::: Source data

Lemma subbagFit_spec (sqrt : Q -> Q) (fuel : nat) (xl yl : list Q) (m numSets : option num)
  (st : dev) (res : LLSQ.exn + Bllsq.bfit) (st' : dev) :
  (3 <= length xl)%nat -> length yl = length xl ->
  Bllsq.subbagFit sqrt fuel (Some xl) (Some yl) m numSets st = Some (res, st') ->
  exists k r, size_1 (length xl) m = Fin (inject_Z k) /\ (1 <= k <= Z.of_nat (length xl))%Z /\
    res = inr r /\
    length (Bllsq.fits r) = set_count (num_sets (length xl) numSets) /\
    Bllsq.ba r = ndiv (Fin (fold_left (fun s f => s + LLSQ.ra f) (Bllsq.fits r) 0)) (num_sets (length xl) numSets) /\
    Bllsq.bb r = ndiv (Fin (fold_left (fun s f => s + LLSQ.rb f) (Bllsq.fits r) 0)) (num_sets (length xl) numSets) /\
    Forall (fun f => exists ps, Z.of_nat (length ps) = k /\ Forall (pair_of xl yl) ps /\
                                LLSQ.fit sqrt (Some (map fst ps)) (Some (map snd ps)) = inr f)
           (Bllsq.fits r).
Proof.
  intros Hn Hl Hs. unfold Bllsq.subbagFit in Hs.
  replace (length xl <? 3)%nat with false in Hs by (symmetry; apply Nat.ltb_ge; lia).
  destruct (size_1_shape (length xl) m ltac:(lia)) as (k & Hk & Hkr).
  rewrite Hk in Hs.
  set (ns := num_sets (length xl) numSets) in *.
  set (X := map Fin xl) in *. set (Y := map Fin yl) in *.
  assert (HX : length X = length xl) by apply length_map.
  assert (HY : length Y = length X) by (unfold X, Y; rewrite !length_map; exact Hl).
  assert (HXn : X <> []) by (intro E; rewrite E in HX; simpl in HX; lia).
  unfold get2DSamplesWithoutReplacement in Hs.
  replace (length X =? 0)%nat with false in Hs by (symmetry; apply Nat.eqb_neq; lia).
  rewrite HY, Nat.eqb_refl in Hs. cbv beta iota zeta in Hs. cbn [negb] in Hs.
  pose proof (seed_1001_ok st) as Hst1.
  destruct (uniform SEED true st) as [v st1]. simpl in Hst1.
  replace (num_sets (length X) (Some ns)) with ns in Hs by (rewrite HX; symmetry; apply num_sets_idem; lia).
  rewrite HX, (size_2_int (length xl) k Hkr), <- HX in Hs.
  destruct (subsets2 fuel (set_count ns) (length X) (Fin (inject_Z k)) X Y [] ∅ st1)
    as [[bag st2]|] eqn:Eb; [|discriminate].
  pose proof (subsets2_ok X Y HXn HY fuel (set_count ns) _ [] ∅ st1 bag st2 Hst1 ltac:(constructor) Eb) as Hok.
  destruct (subsets2_len fuel (set_count ns) (length X) k X Y [] ∅ st1 bag st2 ltac:(lia) ltac:(constructor) Eb)
    as [Hlen Hks].
  simpl in Hlen.
  set (P := fun ps : list (Q * Q) => Z.of_nat (length ps) = k /\ Forall (pair_of xl yl) ps).
  assert (Hb : Forall (bag_ok P) bag).
  { apply Forall_forall. intros s Hin.
    apply (bag_ok_pairs xl yl P s (proj1 (Forall_forall _ _) Hok s Hin)).
    intros ps H1 H2. split; [rewrite H1; exact (proj1 (Forall_forall _ _) Hks s Hin)|exact H2]. }
  destruct (average_spec sqrt P ns bag st2 ltac:(lia) Hb) as (r & E & H1 & H2 & H3 & H4).
  rewrite E in Hs. injection Hs as <- <-.
  exists k, r. split; [exact Hk|]. split; [exact Hkr|]. split; [reflexivity|].
  split; [exact H1|]. split; [exact H2|]. split; [exact H3|].
  eapply Forall_impl; [exact H4|]. intros f (ps & [Ha Hb'] & Hc). exists ps. auto.
Qed.

Lemma fold_zero_results (fa : list LLSQ.result) (sel : LLSQ.result -> Q) (a : Q) :
  sel LLSQ.zero_result == 0 -> Forall (fun f => f = LLSQ.zero_result) fa ->
  fold_left (fun s f => s + sel f) fa a == a.
Proof.
  intros Hz Hfa. revert a. induction Hfa as [|f fa Hf _ IH]; intro a; simpl; [reflexivity|].
  rewrite IH, Hf, Hz. ring.
Qed.

(** [bagFit] and [subbagFit] on at least three x values and a [y] array
    of another length raise a [TypeError]: the resampler returns no bags
    and [bag[0].x] is read on [undefined]; the generator state is left
    as it was. *)
Theorem bllsq_mismatched_y_raises (sqrt : Q -> Q) (fuel : nat) (xl yl : list Q)
  (m numSets : option num) (st : dev)
  (Hn : (3 <= length xl)%nat) (Hl : length yl <> length xl) :
  Bllsq.bagFit sqrt (Some xl) (Some yl) numSets st = Some (inl LLSQ.TypeError, st) /\
  Bllsq.subbagFit sqrt fuel (Some xl) (Some yl) m numSets st = Some (inl LLSQ.TypeError, st).
Proof.
  assert (HY : negb (length (map Fin yl) =? length (map Fin xl))%nat = true)
    by (rewrite !length_map; apply negb_true_iff, Nat.eqb_neq; exact Hl).
  assert (HX : (length (map Fin xl) =? 0)%nat = false)
    by (rewrite length_map; apply Nat.eqb_neq; lia).
  unfold Bllsq.bagFit, Bllsq.subbagFit.
  replace (length xl <? 3)%nat with false by (symmetry; apply Nat.ltb_ge; lia).
  unfold get2DSamplesWithReplacement, get2DSamplesWithoutReplacement.
  rewrite HX, HY. cbv beta iota zeta.
  split; apply average_no_bags; lia.
Qed.

Lemma bllsq_mismatched_y_raises_witness :
  (3 <= length [0; 1; 2])%nat /\ length [1; 3] <> length [0; 1; 2] /\
  Bllsq.bagFit (fun q => q) (Some [0; 1; 2]) (Some [1; 3]) None dev_new = Some (inl LLSQ.TypeError, dev_new) /\
  Bllsq.subbagFit (fun q => q) 10 (Some [0; 1; 2]) (Some [1; 3]) None None dev_new =
    Some (inl LLSQ.TypeError, dev_new).
Proof.
  split; [simpl; lia|]. split; [simpl; lia|].
  apply (bllsq_mismatched_y_raises (fun q => q) 10 [0; 1; 2] [1; 3] None None dev_new); simpl; lia.
Defined.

::::::

_Aim of the exercise:_
Among the entries above, locate the lines containing "assert (HX : (length" and "Bllsq.bagFit (fun q", and transcribe exactly those two lines and all lines between.

_Solution to the exercise:_
  assert (HX : (length (map Fin xl) =? 0)%nat = false)
    by (rewrite length_map; apply Nat.eqb_neq; lia).
  unfold Bllsq.bagFit, Bllsq.subbagFit.
  replace (length xl <? 3)%nat with false by (symmetry; apply Nat.ltb_ge; lia).
  unfold get2DSamplesWithReplacement, get2DSamplesWithoutReplacement.
  rewrite HX, HY. cbv beta iota zeta.
  split; apply average_no_bags; lia.
Qed.

Lemma bllsq_mismatched_y_raises_witness :
  (3 <= length [0; 1; 2])%nat /\ length [1; 3] <> length [0; 1; 2] /\
  Bllsq.bagFit (fun q => q) (Some [0; 1; 2]) (Some [1; 3]) None dev_new = Some (inl LLSQ.TypeError, dev_new) /\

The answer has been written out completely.